Prime Minister Anthony Albanese’s newly-appointed Cabinet has elevated the status of cyber security and entrusts tech-related policy to several Labor ministers known for their long-term advocacy around skills development, tech policy, communications, and more.

The new Cabinet was sworn in on Wednesday with a number of firsts – including the appointment of 10 women as Cabinet members and 19 frontbenchers all told, as well as the first two Muslim ministers – with an “exciting” team that Prime Minister Anthony Albanese said is “overflowing with talent, with people who are absolutely committed to making a difference”.

“We are pleased to see the talented line up of ministers in the first Albanese government and look forward to working with them to deliver on their election commitments to grow Australia’s technology workforce,"said ACS President, Dr Nick Tate.

“The technology sector is critical in delivering the government’s aim of helping Australians gain secure, well-paid jobs and ACS will be approaching the new ministers at the upcoming Employment Summit with a range of measure to get more people into technology roles,” Dr Tate said.

However, ACS is disappointed that a new stand-alone digital economy ministry hasn’t been created in cabinet, Dr Tate added.

“The Digital Economy portfolio was an important part of our 2022 Election Platform and was one of nine proposals to boost Australia’s technology sector. We hope that during the term of this government the sector gets the cabinet-level recognition that such a critical part of the economy deserves.”

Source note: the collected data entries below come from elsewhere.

(** The header statements end well when the three assertions hold; the
    fragment position plays no part in that. *)
Lemma header_image_succeeds optState descInfo drawType gpu :
  (pathRenderingSupport (caps gpu) && IsPathRenderingDrawType drawType = true ->
   hasGeometryProcessor optState = false) ->
  (fReadsDst descInfo = true ->
   (is_Some (getDstCopy optState) \/ dstReadInShaderSupport (caps gpu) = true)
   /\ KeyForDstRead (option_map texture (getDstCopy optState)) (glCaps gpu) mod 256 <> 0) ->
  exists image, header_image optState descInfo drawType gpu = Ok image.
Proof using layout_fields.
  intros Hnvpr Hdstread.
  destruct header_field_bounds as (_ & Hdst & _).
  unfold header_image, write_header. cbv zeta. cbn [Nat.add].
  destruct (pathRenderingSupport (caps gpu) && IsPathRenderingDrawType drawType);
    [rewrite Hnvpr by reflexivity|]; cbn [sk_assert negb bind];
    (destruct (fReadsDst descInfo);
     [destruct Hdstread as [Hsource Hnonzero]; [reflexivity|];
      rewrite (dst_read_source_ok _ _ Hsource); cbn [sk_assert bind];
      rewrite lookup_store8_eq
        by (unfold memset;
            rewrite ?length_store8, ?length_inserts, ?length_replicate; lia);
      cbn [from_option id]; apply Z.eqb_neq in Hnonzero; rewrite Hnonzero|];
     cbn [sk_assert negb bind]; eexists; reflexivity).
Qed.
Lemma generateRandom_from_get (dist : nat -> nat) (drawn : nat) (pattern : string)
    (i : nat) (c : ascii) :
  (forall n, dist n <= 15) ->
  String.get i pattern = Some c ->
  exists c',
    String.get i (generateRandom_from dist drawn pattern) = Some c'
    /\ (c <> "%"%char -> c' = c)
    /\ (c = "%"%char -> c' ∈ list_ascii_of_string hexDigits).
Proof.
  intros Hdist. revert drawn i.
  induction pattern as [|ch rest IH]; intros drawn i Hget; [discriminate|].
  simpl. destruct i as [|i]; simpl in Hget.
  - injection Hget as ->. case_bool_decide as Hc; simpl.
    + eexists. split; [reflexivity|]. split; [congruence|].
      intros _. apply hex_digit_in_table, Hdist.
    + exists c. split; [reflexivity|]. split; [reflexivity | congruence].
  - case_bool_decide; simpl; apply IH; assumption.
Qed.

(** X1: [generateRandom] keeps the length of the pattern and every
    character other than the percent sign in its place, and puts one of the
    sixteen lower-case hexadecimal digits at every percent sign, so that no
    percent sign is left in the result. *)
Theorem generateRandom_shape (dist : nat -> nat) (pattern : string) :
  (forall n, dist n <= 15) ->
  String.length (generateRandom dist pattern) = String.length pattern
  /\ (forall i c, String.get i pattern = Some c ->
        exists c',
          String.get i (generateRandom dist pattern) = Some c'
          /\ (c <> "%"%char -> c' = c)
          /\ (c = "%"%char -> c' ∈ list_ascii_of_string hexDigits))
  /\ (forall i, String.get i (generateRandom dist pattern) <> Some "%"%char).
Proof.
  intros Hdist. unfold generateRandom.
  split; [apply generateRandom_from_length|].
  split; [intros i c; apply generateRandom_from_get; assumption|].
  intros i Hi.
  destruct (String.get i pattern) as [c|] eqn:Hp.
  - destruct (generateRandom_from_get dist 0 pattern i c Hdist Hp)
      as (c' & Hc' & Hkeep & Hhex).
    rewrite Hi in Hc'. injection Hc' as <-.
    destruct (decide (c = "%"%char)) as [Hc|Hc].
    + specialize (Hhex Hc). subst c.
      apply (bool_decide_pack _) in Hhex. vm_compute in Hhex. exact Hhex.
    + apply Hc. symmetry. apply Hkeep, Hc.
  - assert (Hlen : String.length (generateRandom_from dist 0 pattern)
                   = String.length pattern) by apply generateRandom_from_length.
    revert Hi Hp Hlen. generalize (generateRandom_from dist 0 pattern).
    clear. revert i. induction pattern as [|a p IH]; intros i r Hi Hp Hlen.
    + destruct r; [destruct i; discriminate | discriminate].
    + destruct r as [|b r]; [discriminate|]. destruct i as [|i]; [discriminate|].
      simpl in *. apply (IH i r); [assumption | assumption | lia].
Qed.
(** X3 at work: a caller's height of 80, everything else defaulted. *)
Lemma caller_options_reach_encoder_witness :
  let s : gmap string value := <["height" := VNum (Int 80)]> ∅ in
  let args := createSymbology_args (validateSymbol_fill demo s) (VStr "HELLO") "out.bmp" in
  In args (native_calls (callManagedLibrary demo s (VStr "HELLO") "png" VUndef)) /\
  a_height args = own_or s "height" (VNum (Int 50)) /\
  a_scale args = own_or s "scale" (VNum (Int 1)).
Proof.
  intros s args.
  assert (Hin : In args (native_calls (callManagedLibrary demo s (VStr "HELLO") "png" VUndef)))
    by (vm_compute; left; reflexivity).
  pose proof (caller_options_reach_encoder demo s (VStr "HELLO") "png" VUndef args Hin)
    as (_ & _ & Hh & _ & _ & _ & _ & Hs & _).
  split; [exact Hin|]. split; [exact Hh | exact Hs].
Defined.

(** X4 at work: an empty [text] falls back to the data. *)
Lemma text_and_flag_reach_encoder_witness :
  let s : gmap string value := <["text" := VStr ""]> ∅ in
  let args := createSymbology_args (validateSymbol_fill demo s) (VStr "HELLO") "out.bmp" in
  In args (native_calls (callManagedLibrary demo s (VStr "HELLO") "png" VUndef)) /\
  s !! "text" = Some (VStr "") /\
  a_text args = VStr "HELLO".
Proof.
  intros s args.
  assert (Hin : In args (native_calls (callManagedLibrary demo s (VStr "HELLO") "png" VUndef)))
    by (vm_compute; left; reflexivity).
  assert (Ht : s !! "text" = Some (VStr "")) by (vm_compute; reflexivity).
  pose proof (text_and_flag_reach_encoder demo s (VStr "HELLO") "png" VUndef args Hin)
    as (_ & _ & Hempty & _).
  split; [exact Hin|]. split; [exact Ht | exact (Hempty Ht)].
Defined.
Variable G : list string.
Variable m_change_rotor_speed : list R -> M unit.
Variable m_calc_rotation : R -> R -> M R.
Variable m_calc_yaw : M R.

Variable d : obj.
Variables (weight s0 s1 s2 s3 : R).

Hypothesis Vector_bound : "Vector" ∈ G.
Hypothesis rotation_returns : forall a b, exists rate, m_calc_rotation a b d = (Ok rate, d).
Hypothesis yaw_returns : exists rate, m_calc_yaw d = (Ok rate, d).
Hypothesis d_weight : d !! "weight" = Some (VNum weight).
Hypothesis weight_nonzero : weight <> 0.
Hypothesis d_r_speed : d !! "r_speed" = Some (VList [s0; s1; s2; s3]).
Hypothesis d_pos : d !! "pos" = Some (VVec vzero).
Hypothesis d_velocity : d !! "velocity" = Some (VVec vzero).

(** With no thrust and no gravity the Euler step of the body leaves an
    instance at rest where it is. *)
Lemma update_body_at_rest dt :
  let d' := snd (update_body G m_change_rotor_speed (ret vzero) m_calc_rotation
                   m_calc_yaw (Some dt) (Some 0) None d) in
  d' !! "pos" = Some (VVec vzero) /\ d' !! "velocity" = Some (VVec vzero).
Proof.
  rewrite (update_body_euler G m_change_rotor_speed (ret vzero) m_calc_rotation
             m_calc_yaw d vzero vzero vzero weight s0 s1 s2 s3); auto.
  simpl. split.
  - rewrite lookup_insert_ne by discriminate. rewrite lookup_insert_eq.
    do 2 f_equal. unfold vadd, vscale, vzero; simpl. f_equal; ring.
  - rewrite lookup_insert_eq.
    do 2 f_equal. unfold vadd, vscale, spec_acceleration, vdiv, vzero; simpl.
    f_equal; field; exact weight_nonzero.
Qed.

End UpdateBodyAtRest.

(** The hypotheses of the two sections above are met, for instance, by
    methods that return constants on the instance [Drone()] builds. *)
Example update_body_euler_new_drone :
  update_body module_globals (change_rotor_speed module_globals)
    (ret (mkVector 0 0 100)) (fun _ _ => ret 0) (ret 0) (Some 2) (Some (-10)) None
    new_drone
  = (Ok tt,
     <["velocity" := VVec (vadd vzero
                             (vscale (spec_acceleration (mkVector 0 0 100) (-10) 50) 2))]>
       (<["pos" := VVec (vadd vzero (vscale vzero 2))]> new_drone)).
Proof.
  apply (update_body_euler module_globals _ _ _ _ new_drone (mkVector 0 0 100)
           vzero vzero 50 0 0 0 0).
  - set_unfold; tauto.
  - reflexivity.
  - intros a b. exists 0. reflexivity.
  - exists 0. reflexivity.
  - reflexivity.
  - lra.
  - reflexivity.
  - reflexivity.
  - reflexivity.
Qed.

(** The two lemmas on instances that carry the angles apply, for instance,
    to a level instance with one rotor turning. *)
Example calc_thrust_with_numpy_level :
  calc_thrust ("np" :: module_globals) (with_angles 0 0 0 spinning_drone)
  = (Ok (spec_thrust 0 0 0 (pysum (map (spec_rotor_force 15) [10; 0; 0; 0]))),
     with_angles 0 0 0 spinning_drone).
Proof. apply calc_thrust_with_numpy; reflexivity. Qed.

Example get_params_with_angles_level :
  get_params (with_angles 0 0 0 spinning_drone)
  = (Ok [VNum 0; VNum 0; VNum 0; VNum 0; VNum 0; VNum 0; VNum 0; VNum 0; VNum 0],
     with_angles 0 0 0 spinning_drone).
Proof.
  apply (get_params_with_angles _ vzero vzero (VNum 0) (VNum 0) (VNum 0)); reflexivity.
Qed.

(** In the module as it is, [calc_thrust] stops at the name [np]. *)
Lemma aborts_calc_thrust : aborts (calc_thrust module_globals).
Proof.
  unfold calc_thrust.
  apply aborts_bind_r; [auto with drone|]; intros _.
  apply aborts_bind_r; [auto with drone|]; intros _.
  apply aborts_bind_r; [auto with drone|]; intros v.
  apply aborts_bind_r; [auto with drone|]; intros l.
  apply aborts_bind_r; [apply pure_mapM; auto with drone|]; intros fs.
  apply aborts_bind_l. intros d. exists (NameError "np"). reflexivity.
Qed.

(** ** The claims *)

(** C1 (not met by the code): the claim has every call of [update] compute
    the acceleration as (thrust + (0, 0, g)) / mass and then advance [pos]
    by the old velocity times [dt] and [velocity] by the acceleration times
    [dt].  On [Drone()] with [dt = 1] and [g = -9.81] the call raises
    [NameError] for [np] inside [calc_thrust], before the Euler step: the
    velocity is still zero, where the claim has it gain
    acceleration times [dt], which is not zero. *)
Theorem update_stops_before_euler_step :
  update module_globals (Some 1) (Some (-9.81)) None new_drone
  = (Raise (NameError "np"), new_drone)
  /\ new_drone !! "velocity" = Some (VVec vzero)
  /\ vadd vzero (vscale (spec_acceleration (spec_thrust 0 0 0 0) (-9.81) 50) 1) <> vzero.
Proof.
  split; [reflexivity|]. split; [reflexivity|].
  intros H. apply (f_equal vz) in H. revert H.
  unfold vadd, vscale, spec_acceleration, vdiv, spec_thrust, rot_yaw, rot_pitch,
    rot_roll, vzero; simpl.
  rewrite cos_0, sin_0. lra.
Qed.



(** C3 (not met by the code): the claim has every tick obtain the thrust
    vector by rotating the total rotor force from the body Z axis by roll,
    pitch and yaw.  [calc_thrust] returns no vector: on every instance it
    raises at the name [np], which the module never binds, and where a
    namespace binds [np] it raises at [self.roll], which no method
    assigns. *)
Theorem calc_thrust_raises :
  calc_thrust module_globals new_drone = (Raise (NameError "np"), new_drone)
  /\ calc_thrust ("np" :: module_globals) new_drone
     = (Raise (AttributeError "roll"), new_drone)
  /\ forall d, raised (fst (calc_thrust module_globals d)).
Proof.
  split; [reflexivity|]. split; [reflexivity|].
  intros d. apply aborts_raised, aborts_calc_thrust.
Qed.

(** C4 (not met by the code): the claim has [update] complete without an
    exception on valid numeric input.  On [Drone()], [update(1, -9.81,
    [10, 10, 10, 10])] raises [TypeError] at the call of
    [change_rotor_speed], [update(1, -9.81)] raises [NameError] in
    [calc_thrust], and the later call [calc_yaw] raises [TypeError] at
    its list product. *)
Theorem update_raises_on_valid_input :
  fst (update module_globals (Some 1) (Some (-9.81)) (Some [10; 10; 10; 10]) new_drone)
  = Raise (TypeError "change_rotor_speed() takes fewer positional arguments than were given")
  /\ fst (update module_globals (Some 1) (Some (-9.81)) None new_drone)
     = Raise (NameError "np")
  /\ fst (calc_yaw module_globals new_drone)
     = Raise (TypeError "can't multiply sequence by non-int of type 'list'").
Proof. repeat split; reflexivity. Qed.

(** C5 (not met by the code): the claim has [change_rotor_speed] ignore a
    sequence whose length is not 4 without raising, and replace the stored
    speeds by a sequence of length 4.  The function is defined without
    [self]: called on an instance it raises [TypeError] whatever the
    length, and the stored speeds stay as they were; called through the
    class with four speeds it raises [NameError] at the name [self]. *)
Theorem change_rotor_speed_raises :
  change_rotor_speed module_globals [1; 2; 3] new_drone
  = (Raise (TypeError "change_rotor_speed() takes fewer positional arguments than were given"),
     new_drone)
  /\ change_rotor_speed module_globals [1; 2; 3; 4] new_drone
     = (Raise (TypeError "change_rotor_speed() takes fewer positional arguments than were given"),
        new_drone)
  /\ new_drone !! "r_speed" = Some (VList [0; 0; 0; 0])
  /\ change_rotor_speed_body module_globals [1; 2; 3; 4] new_drone
     = (Raise (NameError "self"), new_drone).
Proof. repeat split; reflexivity. Qed.

(** C6 (not met by the code): the claim has every call of [update] add the
    roll, pitch and yaw rates times [dt] to the stored orientation.  On an
    instance whose speeds are [10, 0, 0, 0] the roll rate [calc_rotation]
    computes is not zero, and [update] leaves [rotation] at zero, whether
    the speeds were stored beforehand or are passed to the call. *)
Theorem update_leaves_rotation :
  snd (update module_globals (Some 1) (Some (-9.81)) None spinning_drone) !! "rotation"
  = Some (VVec vzero)
  /\ snd (update module_globals (Some 1) (Some (-9.81)) (Some [10; 0; 0; 0]) new_drone)
       !! "rotation" = Some (VVec vzero)
  /\ exists rate,
       calc_rotation module_globals 10 0 spinning_drone = (Ok rate, spinning_drone)
       /\ rate * 1 <> 0.
Proof.
  split; [reflexivity|]. split; [reflexivity|].
  eexists. split.
  - apply (calc_rotation_ok module_globals 10 0 spinning_drone 15 10 1);
      [set_unfold; tauto|reflexivity|reflexivity|reflexivity|lra].
  - unfold spec_rotor_force. simpl. pose proof PI_RGT_0. lra.
Qed.



(** C8 (not met by the code): the claim has [get_params] return the nine
    scalars position, velocity, roll, pitch, yaw.  On the instance any
    call of the constructor builds, [get_params] raises [AttributeError]
    at [self.roll]: [__init__] stores the orientation as [rotation] and no
    method assigns [roll], [pitch] or [yaw]. *)
Theorem get_params_raises
  (rotor_radius weight size m_of_i_xx m_of_i_zz m_of_i_r : option R) :
  let d := snd (init module_globals rotor_radius weight size
                  m_of_i_xx m_of_i_zz m_of_i_r ∅) in
  Drone module_globals rotor_radius weight size m_of_i_xx m_of_i_zz m_of_i_r = Ok d
  /\ get_params d = (Raise (AttributeError "roll"), d).
Proof. split; reflexivity. Qed.

(** C9 as the specification states it fails: a model built with mass zero
    is built without an error. *)
Lemma Drone_accepts_zero_weight :
  0 <= 0 /\ ~ raised (Drone module_globals None (Some 0) None None None None).
Proof.
  split; [lra|]. intros [e He]. discriminate He.
Qed.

Among the newly appointed ministers are many faces that will be familiar to tech-industry watchers and executives.

Former telecommunications and competition lawyer and new Minister for Communications Michelle Rowland, for example, spent years shadowing former Communications, Cyber Safety and the Arts Paul Fletcher – and will now be charged with executing on Labor’s plan to revive the NBN by expanding fibre broadband to 1.5m more premises.

Ed Husic – a long-time innovation advocate who previously served as Parliamentary Secretary under Prime Minister Kevin Rudd in 2013 – takes the helm as Minister for Industry and Science, where he will be working to make good on his long-espoused ambitions to democratise innovation and increase government support for meaningful innovation.

Even as Husic and Rowland step out of the shadow roles they occupied for years, the appointment of Clare O’Neil as Minister for Cyber Security and Minister for Home Affairs marks a significant new policy by elevating Cyber Security to its own ministerial role for the first time.

With cyber security concerns barnstorming Australian boardrooms, CISOs admitting they aren’t up to the task and nation-state cyber conflicts threatening Australia’s critical infrastructure, Albanese’s decision to separate the ministry reflects a new normal in which O’Neil will work across industry and government to bolster the nation’s overall cyber resilience.

A fillip for STEM education?

A series of other appointments could indirectly benefit the sector with the likes of Jason Clare, whose previous shadow ministries include Communications, Trade and Investment, Regional Services, and other portfolios.

Clare’s role as an advocate for technology investment could help him shape more effective strategies for STEM teaching and learning across the Australian curriculum, with recent research confirming that resolving the IT skills gap will require new approaches to engaging students early on.

Ditto Brendan O’Connor, the new Minister for Skills and Training – whose previous roles in areas like Privacy and Freedom of Information, Small Business, Employment and Industry, and Science should see him and Clare reading from the same page as the new government works hard to resolve ongoing skills shortages in cyber security and IT overall.

Also set to do some thinking differently will be Bill Shorten, a former Labor leader and Minister for Education who will assume oversight of the National Disability Insurance Scheme (NDIS) and righting the Minister for Government Services portfolio, previously headed by Stuart Robert, which oversaw the Robodebt debacle and embarrassing service disruptions due to its ham-fisted digital-transformation agenda.

Similarly, the broad portfolio experience of new Minister for Climate Change and Energy Chris Bowen – who has previously helmed ministries including Competition Policy and Consumer Affairs, Small Business, and Tertiary Education, Skills, Science and Research – hints at a heavily technology-driven response to climate change.

Also likely to influence the new government’s tech-industry engagement are the likes of new Minister for Small Business Julie Collins – a former Standing Committee on Communications member – and Minister for Defence Richard Marles, whose previous roles in Science, Innovation and Industry will have made him well aware of the importance of those areas in bolstering Australia’s defence capabilities.

“We need new policies to tackle the huge shortage of talent that is crippling the cyber industry,” said David Fairman, a former NAB chief security officer who now serves as a Deakin University adjunct professor and chief technology officer with cybersecurity company Netskope.

“We are seeing everyday companies that cannot advance their digital resilience capabilities because they simply do not have the resources, and the country has a huge backlog of missing talents in the sector. Any policy designed to cultivate an ecosystem that will accelerate, develop and nurture talent locally would be welcome.”